CTNNB1 (catenin beta 1)-mutated hepatocellular carcinomas (HCCs) account for a large proportion of human HCCs. They display high levels of respiratory chain activity. As metabolism and redox balance are closely linked, tumor cells must maintain their redox status during these metabolic alterations. We investigated the redox balance of these HCCs and the feasibility of targeting this balance as an avenue for targeted therapy. We assessed the expression of the nuclear erythroid 2 p45-related factor 2 (NRF2) detoxification pathway in an annotated human HCC data set and reported an enrichment of the NRF2 program in human HCCs with CTNNB1 mutations, largely independent of NFE2L2 (nuclear factor, erythroid 2 like 2) or KEAP1 (Kelch-like ECH-associated protein 1) mutations.
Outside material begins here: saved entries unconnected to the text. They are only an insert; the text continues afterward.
(* ===== verification/JsonMsgFacts.v ===== *)
(** * JsonMsgFacts.v: management data in JSON and back

    Structures, requests and whole messages: what is printed is read as the same,
    and what a request in JSON makes a message send. *)

From S2P Require Import Prelude CStr Types Ids Names MsgProc Codec Bin Structs MngTlvs MngTlvsSpec.
From S2P Require Import Json JsonVal JsonSafe JsonRound JsonNum Text JsonProc.
From S2P Require Import JsonTo JsonFrom JsonLayout JsonDoc JsonTake JsonAgree.
From S2P Require Import Message MessageInv.

#[local] Open Scope list_scope.

(** ** Every structure is printed as its document *)

Lemma printed_fail {A} (pt : To A) : printed (jfail (m := Doc)) pt.
Proof. exists []. split; [by vm_compute|]. by intros a ms. Qed.
Lemma printed_case {D} {inst : MngTlv D} (pd : D -> Doc D) (pt : D -> To D) tlv :
  (forall d, printed (pd d) (pt d)) -> printed (proc_case pd tlv) (proc_case pt tlv).
Proof.
  intros H. unfold proc_case. destruct (match tlv with None => _ | _ => _ end) as [d|]; [|apply printed_fail].
  destruct (H d) as (ns & N & P). exists (ns ++ []). split; [by rewrite app_nil_r|].
  apply agrees_print_and; [done|]. intros a. apply agrees_print_ret.
Qed.
Ltac proc_unfold :=
  lazymatch goal with
  | |- printed (?f _ _ ?d) _ => unfold f
  | |- agrees_read (?f _ _ ?d) _ _ => unfold f
  end.
Lemma printed_procData id tlv : printed (procData (m := Doc) id tlv) (procData (m := To) id tlv).
Proof.
  destruct id; cbn [procData]; first [apply printed_fail | apply printed_case; intros d; proc_unfold; printed_tac].
Qed.

(** ** Reading gives the structure back *)

(** What the document does not hold: a flag field of a structure with one flag
    is a boolean, and of the events only those of linuxptp have a member. *)
Definition one_flag (flags : Z) : bool := (flags =? 0) || (flags =? 1).
Definition named_events (bitmask : list byte) : bool :=
  bool_decide (bitmask = z2b (Z.land (b2z (nth 0 bitmask x00)) 0xf) :: repeat x00 63).
Definition json_whole (t : BaseMngTlv) : bool :=
  match t with
  | T_PARENT_DATA_SET d => one_flag (pds_flags d)
  | T_SLAVE_ONLY d => one_flag (so_flags d)
  | T_UNICAST_NEGOTIATION_ENABLE d => one_flag (une_flags d)
  | T_PATH_TRACE_ENABLE d => one_flag (pte_flags d)
  | T_ACCEPTABLE_MASTER_TABLE_ENABLED d => one_flag (ame_flags d)
  | T_ALTERNATE_MASTER d => one_flag (am_flags d)
  | T_ALTERNATE_TIME_OFFSET_ENABLE d => one_flag (atoe_flags d)
  | T_TRANSPARENT_CLOCK_PORT_DATA_SET d => one_flag (tcp_flags d)
  | T_EXTERNAL_PORT_CONFIGURATION_ENABLED d => one_flag (epc_flags d)
  | T_MASTER_ONLY d => one_flag (mo_flags d)
  | T_HOLDOVER_UPGRADE_ENABLE d => one_flag (hue_flags d)
  | T_EXT_PORT_CONFIG_PORT_DATA_SET d => one_flag (epp_flags d)
  | T_SUBSCRIBE_EVENTS_NP d => named_events (sen_bitmask d)
  | T_PORT_STATS_NP d => (length (psn_rxMsgType d) =? 16)%nat && (length (psn_txMsgType d) =? 16)%nat
  | _ => true
  end.
(** The counters with a member. *)
Definition named_stats (l : list Z) : list Z :=
  map (fun i => nth i l 0)
    [STAT_SYNC; STAT_DELAY_REQ; STAT_PDELAY_REQ; STAT_PDELAY_RESP; STAT_FOLLOW_UP; STAT_DELAY_RESP;
     STAT_PDELAY_RESP_FOLLOW_UP; STAT_ANNOUNCE; STAT_SIGNALING; STAT_MANAGEMENT].
(** The structures are the same up to length fields and masked flags; reading
    leaves the counters without a member as they were in the new structure. *)
Definition json_same (t t' : BaseMngTlv) : Prop :=
  match t, t' with
  | T_PORT_STATS_NP d, T_PORT_STATS_NP d' =>
      psn_portIdentity d' = psn_portIdentity d /\
      named_stats (psn_rxMsgType d') = named_stats (psn_rxMsgType d) /\
      named_stats (psn_txMsgType d') = named_stats (psn_txMsgType d)
  | _, _ => norm_tlv t' = norm_tlv t
  end.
We then used mice with hepatocyte-specific oncogenic beta-catenin activation to evaluate the redox status associated with beta-catenin activation in preneoplastic livers and tumors. We challenged them with various oxidative stressors and observed that the beta-catenin pathway activation increased transcription of Nfe2l2, which protects beta-catenin-activated hepatocytes from oxidative damage and supports tumor development. Moreover, outside of its effects on reactive oxygen species scavenging, we found out that Nrf2 itself contributes to the metabolic activity of beta-catenin-activated cells. We then challenged beta-catenin activated tumors pharmacologically to create a redox imbalance and found that pharmacological inactivation of Nrf2 was sufficient to considerably decrease the progression of beta-catenin-dependent HCC development. Conclusion: These results demonstrate cooperation between oncogenic beta-catenin signaling and the NRF2 pathway in CTNNB1-mediated HCC tumorigenesis, and we provide evidence for the relevance of redox balance targeting as a therapeutic strategy in CTNNB1-mutated HCC.